(** New empty chains behind them. *)
Lemma nuke_expanded b b1 l1 c l2 cs :
  wf b → chains b = l1 ++ c :: l2 → lwd b = length l1 → Forall empty_chain l2 → (l1 = [] ∨ off c ≠ 0) →
  same_frame b b1 → Forall chain_wf cs → Forall empty_chain cs → cs ≠ [] ∨ off c ≠ 0 →
  expanded b (with_chains (nuke_keep l1 c ++ cs) (lwd b) (total_len b) b1).
Proof.
  intros (Hwf & Hlen & Hmax & _) Hc Hl He Hne Hf Hcs Hce Hor.
  destruct (nuke_keep_ok b l1 c l2 Hc Hl He Hne) as (_ & _ & Hkb).
  rewrite Hc in Hwf. apply Forall_app in Hwf as [Hw1 [Hwc _]%Forall_cons].
  unfold expanded, bytes at 1. cbn [chains with_chains].
  assert (cbytes (nuke_keep l1 c ++ cs) = bytes b) as Hby by by rewrite cbytes_app, (cbytes_empty cs), app_nil_r.
  split; [|done]. apply wf_with_chains; [| |by rewrite Hby|done].
  - apply Forall_app. split; [|done]. unfold nuke_keep. case_match; [done|].
    apply Forall_app. split; [done|]. by apply Forall_singleton.
  - right. unfold nuke_keep. destruct (Z.eqb_spec (off c) 0) as [H0|H0].
    + destruct cs as [|x cs]; [by destruct Hor|]. apply Forall_cons in Hce as [_ Hce].
      exists [], x, cs. destruct Hne as [->|]; [|done]. rewrite Hl. auto.
    + exists l1, c, cs. rewrite <- (assoc_L (++)), Hl. auto.
Qed.

(** Replacing all the empty chains at the end by one. *)
Lemma expand_nuke_ok b l1 c l2 datlen n :
  wf b → chains b = l1 ++ c :: l2 → lwd b = length l1 → Forall empty_chain l2 → (l1 = [] ∨ off c ≠ 0) →
  CHAIN_SPACE_LEN c < datlen → 0 <= datlen → (2 <= n)%nat →
  ∃ r b', expand_nuke mm b datlen = Some (r, b') ∧ expanded b b' ∧
    (r = 0 ∧ roomy b' datlen n ∨ r = -1 ∧ alloc_failed mm b b' datlen).
Proof.
  intros Hb Hc Hl He Hne Hsp Hd Hn. unfold expand_nuke.
  pose proof Hb as (Hwf & Hlen & Hmax & _). rewrite Hc in Hwf. apply Forall_app in Hwf as [Hw1 [Hwc Hw2]%Forall_cons].
  pose proof (space_nonneg c Hwc) as Hsn.
  assert (chains b !! lwd b = Some c) as -> by by rewrite Hc, Hl, list_lookup_middle.
  cbn [mbind option_bind].
  assert ((off c =? 0) && negb (lwd b =? 0)%nat = false) as ->.
  { destruct Hne as [->|Hne]; [by rewrite Hl, andb_false_r|]. by rewrite (proj2 (Z.eqb_neq _ _)). }
  destruct (nuke_keep_ok b l1 c l2 Hc Hl He Hne) as (-> & Hkd & Hkb).
  set (avail := if off c =? 0 then _ else _).
  assert (0 <= avail <= CHAIN_SPACE_LEN c) as Hav by (subst avail; case_match; lia).
  rewrite (proj1 (empty_all_empty _) Hkd), (proj2 (Z.ltb_ge _ _)) by lia. cbn [negb].
  unfold chain_alloc. destruct (evbuffer_chain_new mm (n_alloc b) (datlen - avail)) as [tmp|] eqn:En; cycle 1.
  { eexists (-1), _. split; [done|]. split; [|right; split; [done|]; eapply alloc_failed_wide; [eapply alloc_failed_new; [exact En|lia]|done|by case_match]].
    destruct (Z.eqb_spec (off c) 0) as [H0|H0].
    - unfold expanded. assert (bytes b = []) as Hn0 by (rewrite <- Hkb; unfold nuke_keep; by rewrite H0).
      rewrite Hn0. split; [|done]. apply wf_with_chains; [constructor|by left|done|done].
    - rewrite <- (app_nil_r (nuke_keep l1 c)). apply (nuke_expanded b (tick b) l1 c l2 []); try done. by right. }
  destruct (chain_new_ok mm _ (datlen - avail) tmp ltac:(lia) En) as (Ht1 & Ht2 & Ht3 & Ht4 & Ht5).
  eexists 0, _. split; [done|]. split.
  { apply (nuke_expanded b (tick b) l1 c l2 [tmp]); try done; [by apply Forall_singleton..|by left]. }
  left. split; [done|].
  pose proof (fresh_space tmp Ht2 Ht3 Ht4) as Hts.
  assert (0 < buffer_len tmp) as Htp by by destruct Ht1 as (_&_&_&_&_&_&?).
  destruct n as [|[|n]]; [lia..|].
  subst avail. unfold nuke_keep. destruct (Z.eqb_spec (off c) 0) as [H0|H0].
  - destruct Hne as [->|]; [|done]. apply (roomf_roomy _ [] tmp []); [done|done|].
    unfold roomf. rewrite (proj2 (Z.eqb_neq _ _)) by lia. cbn [room]. destruct n; lia.
  - apply (roomf_roomy _ l1 c [tmp]); [cbn; by rewrite <- (assoc_L (++))|done|].
    unfold roomf. destruct (Z.eqb_spec (CHAIN_SPACE_LEN c) 0); cbn [room]; destruct n; cbn [room]; lia.
Qed.

Lemma expanded_trans b1 b2 b3 : expanded b1 b2 → expanded b2 b3 → expanded b1 b3.
Proof.
  intros (_ & Hf1 & Hb1) (Hw & Hf2 & Hb2). split; [done|]. split; [by apply (same_frame_trans _ b2)|congruence].
Qed.

(** The chains from [last_with_datap] on replaced by others with the same data. *)
Lemma expanded_tail b b1 l1 c l2 c' l2' :
  wf b → same_frame b b1 → chains b = l1 ++ c :: l2 → lwd b = length l1 → Forall empty_chain l2 →
  (l1 = [] ∨ off c ≠ 0) → chain_wf c' → data c' = data c → off c' = off c →
  Forall chain_wf l2' → Forall empty_chain l2' →
  expanded b (with_chains (l1 ++ c' :: l2') (lwd b) (total_len b) b1).
Proof.
  intros (Hwf & Hlen & Hmax & _) Hf Hc Hl He Hne Hwc' Hd Ho Hw' He'.
  assert (cbytes (l1 ++ c' :: l2') = bytes b) as Hby.
  { unfold bytes. by rewrite Hc, !cbytes_app, !cbytes_cons, Hd, (cbytes_empty l2), (cbytes_empty l2'). }
  unfold expanded, bytes at 1. cbn [chains with_chains]. split; [|done].
  apply wf_with_chains; [| |by rewrite Hby|done].
  - rewrite Hc in Hwf. apply Forall_app in Hwf as [Hw1 _]. apply Forall_app. split; [done|]. by constructor.
  - right. exists l1, c', l2'. rewrite Ho. auto.
Qed.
····················
» **Your assignment**:
Exact reproduction of the lines from the top of the material through the line where "assert (cbytes (nuke_keep" appears is required, both boundary lines included, with no other output.

» **Output below**:
(** New empty chains behind them. *)
Lemma nuke_expanded b b1 l1 c l2 cs :
  wf b → chains b = l1 ++ c :: l2 → lwd b = length l1 → Forall empty_chain l2 → (l1 = [] ∨ off c ≠ 0) →
  same_frame b b1 → Forall chain_wf cs → Forall empty_chain cs → cs ≠ [] ∨ off c ≠ 0 →
  expanded b (with_chains (nuke_keep l1 c ++ cs) (lwd b) (total_len b) b1).
Proof.
  intros (Hwf & Hlen & Hmax & _) Hc Hl He Hne Hf Hcs Hce Hor.
  destruct (nuke_keep_ok b l1 c l2 Hc Hl He Hne) as (_ & _ & Hkb).
  rewrite Hc in Hwf. apply Forall_app in Hwf as [Hw1 [Hwc _]%Forall_cons].
  unfold expanded, bytes at 1. cbn [chains with_chains].
  assert (cbytes (nuke_keep l1 c ++ cs) = bytes b) as Hby by by rewrite cbytes_app, (cbytes_empty cs), app_nil_r.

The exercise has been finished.